(Items from a data source)

(** C2 (as claimed, refuted): the property name [foo] is none of the six
    status names, yet with it the evaluation records "no match" and without
    it the same evaluation records "match". *)
Lemma unrecognized_field_changes_match :
  ~ In "foo" Status.keys
  /\ remove_field "foo" [("foo", VBool true)] = []
  /\ (exists w1 calls1,
        checkPosition env_full VUndefined (watcher_with (VObj [("foo", VBool true)]))
        = Ok (w1, calls1)
        /\ conditionsMatch w1 = VBool false)
  /\ (exists w2 calls2,
        checkPosition env_full VUndefined
          (watcher_with (VObj (remove_field "foo" [("foo", VBool true)])))
        = Ok (w2, calls2)
        /\ conditionsMatch w2 = VBool true).
Proof.
  split; [simpl; intuition discriminate|].
  split; [reflexivity|].
  split; eexists; eexists; (split; [vm_compute; reflexivity | reflexivity]).
Qed.

(** C2 (amended): a property of the conditions object whose name is none of
    top, right, bottom, left, centerIsVisible, visibility does take part in
    matching and always fails it: whatever the geometry and the other
    properties, the evaluation computes "no match", records false, and calls
    no callback other than callbackFalse. *)
Theorem unrecognized_field_fails_match env event w el fields side :
  element w = Some el ->
  conditions w = VObj fields ->
  (conditionsMatch w = VNull \/ exists b, conditionsMatch w = VBool b) ->
  In side (map fst fields) ->
  ~ In side Status.keys ->
  exists w' calls,
    checkPosition env event w = Ok (w', calls)
    /\ fst (match_conditions (set_status (compute_status env) w) (status w)) = false
    /\ conditionsMatch w' = VBool false
    /\ forall c, In c calls -> via c = CallbackFalse.
Proof.
  intros Hel Hc Hm Hin Hnot.
  assert (Hmc : match_conditions (set_status (compute_status env) w) (status w)
                = (false, true)).
  { unfold match_conditions; cbn [conditionsMatch conditions set_status status].
    rewrite Hc. replace (strict_eq (VStr "all") (conditionsMatch w)) with false
      by (destruct Hm as [->|[b ->]]; reflexivity).
    cbn. apply (conditions_loop_failing _ _ side Hin).
    intros c. apply side_fails_non_boolean. intros b.
    rewrite get_unknown_side by assumption. discriminate. }
  assert (Hna : strict_eq (VStr "all") (conditionsMatch w) = false)
    by (destruct Hm as [->|[b ->]]; reflexivity).
  rewrite (checkPosition_bound env event w el Hel). cbv zeta. rewrite Hmc.
  cbn [fst snd]. destruct (gate _ false true) eqn:G.
  - rewrite record_match_recorded by exact Hna.
    do 2 eexists. split; [reflexivity|]. split; [reflexivity|]. split; [reflexivity|].
    intros c. apply dispatch_falsy. reflexivity.
  - do 2 eexists. split; [reflexivity|]. split; [reflexivity|]. split; [|intros c []].
    cbn [conditionsMatch set_status]. unfold gate in G.
    cbn [conditionsMatch set_status] in G.
    destruct Hm as [Hm|[[|] Hm]]; rewrite Hm in G |- *; cbn in G;
      try discriminate. reflexivity.
Qed.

> **ACTION ITEM**
Reproduce the data above in full. Leave nothing out.

> **ANSWER FOR THE TASK**
(** C2 (as claimed, refuted): the property name [foo] is none of the six
    status names, yet with it the evaluation records "no match" and without
    it the same evaluation records "match". *)
Lemma unrecognized_field_changes_match :
  ~ In "foo" Status.keys
  /\ remove_field "foo" [("foo", VBool true)] = []
  /\ (exists w1 calls1,
        checkPosition env_full VUndefined (watcher_with (VObj [("foo", VBool true)]))
        = Ok (w1, calls1)
        /\ conditionsMatch w1 = VBool false)
  /\ (exists w2 calls2,
        checkPosition env_full VUndefined
          (watcher_with (VObj (remove_field "foo" [("foo", VBool true)])))
        = Ok (w2, calls2)
        /\ conditionsMatch w2 = VBool true).
Proof.
  split; [simpl; intuition discriminate|].
  split; [reflexivity|].
  split; eexists; eexists; (split; [vm_compute; reflexivity | reflexivity]).
Qed.

(** C2 (amended): a property of the conditions object whose name is none of
    top, right, bottom, left, centerIsVisible, visibility does take part in
    matching and always fails it: whatever the geometry and the other
    properties, the evaluation computes "no match", records false, and calls
    no callback other than callbackFalse. *)
Theorem unrecognized_field_fails_match env event w el fields side :
  element w = Some el ->
  conditions w = VObj fields ->
  (conditionsMatch w = VNull \/ exists b, conditionsMatch w = VBool b) ->
  In side (map fst fields) ->
  ~ In side Status.keys ->
  exists w' calls,
    checkPosition env event w = Ok (w', calls)
    /\ fst (match_conditions (set_status (compute_status env) w) (status w)) = false
    /\ conditionsMatch w' = VBool false
    /\ forall c, In c calls -> via c = CallbackFalse.
Proof.
  intros Hel Hc Hm Hin Hnot.
  assert (Hmc : match_conditions (set_status (compute_status env) w) (status w)
                = (false, true)).
  { unfold match_conditions; cbn [conditionsMatch conditions set_status status].
    rewrite Hc. replace (strict_eq (VStr "all") (conditionsMatch w)) with false
      by (destruct Hm as [->|[b ->]]; reflexivity).
    cbn. apply (conditions_loop_failing _ _ side Hin).
    intros c. apply side_fails_non_boolean. intros b.
    rewrite get_unknown_side by assumption. discriminate. }
  assert (Hna : strict_eq (VStr "all") (conditionsMatch w) = false)
    by (destruct Hm as [->|[b ->]]; reflexivity).
  rewrite (checkPosition_bound env event w el Hel). cbv zeta. rewrite Hmc.
  cbn [fst snd]. destruct (gate _ false true) eqn:G.
  - rewrite record_match_recorded by exact Hna.
    do 2 eexists. split; [reflexivity|]. split; [reflexivity|]. split; [reflexivity|].
    intros c. apply dispatch_falsy. reflexivity.
  - do 2 eexists. split; [reflexivity|]. split; [reflexivity|]. split; [|intros c []].
    cbn [conditionsMatch set_status]. unfold gate in G.
    cbn [conditionsMatch set_status] in G.
    destruct Hm as [Hm|[[|] Hm]]; rewrite Hm in G |- *; cbn in G;
      try discriminate. reflexivity.
Qed.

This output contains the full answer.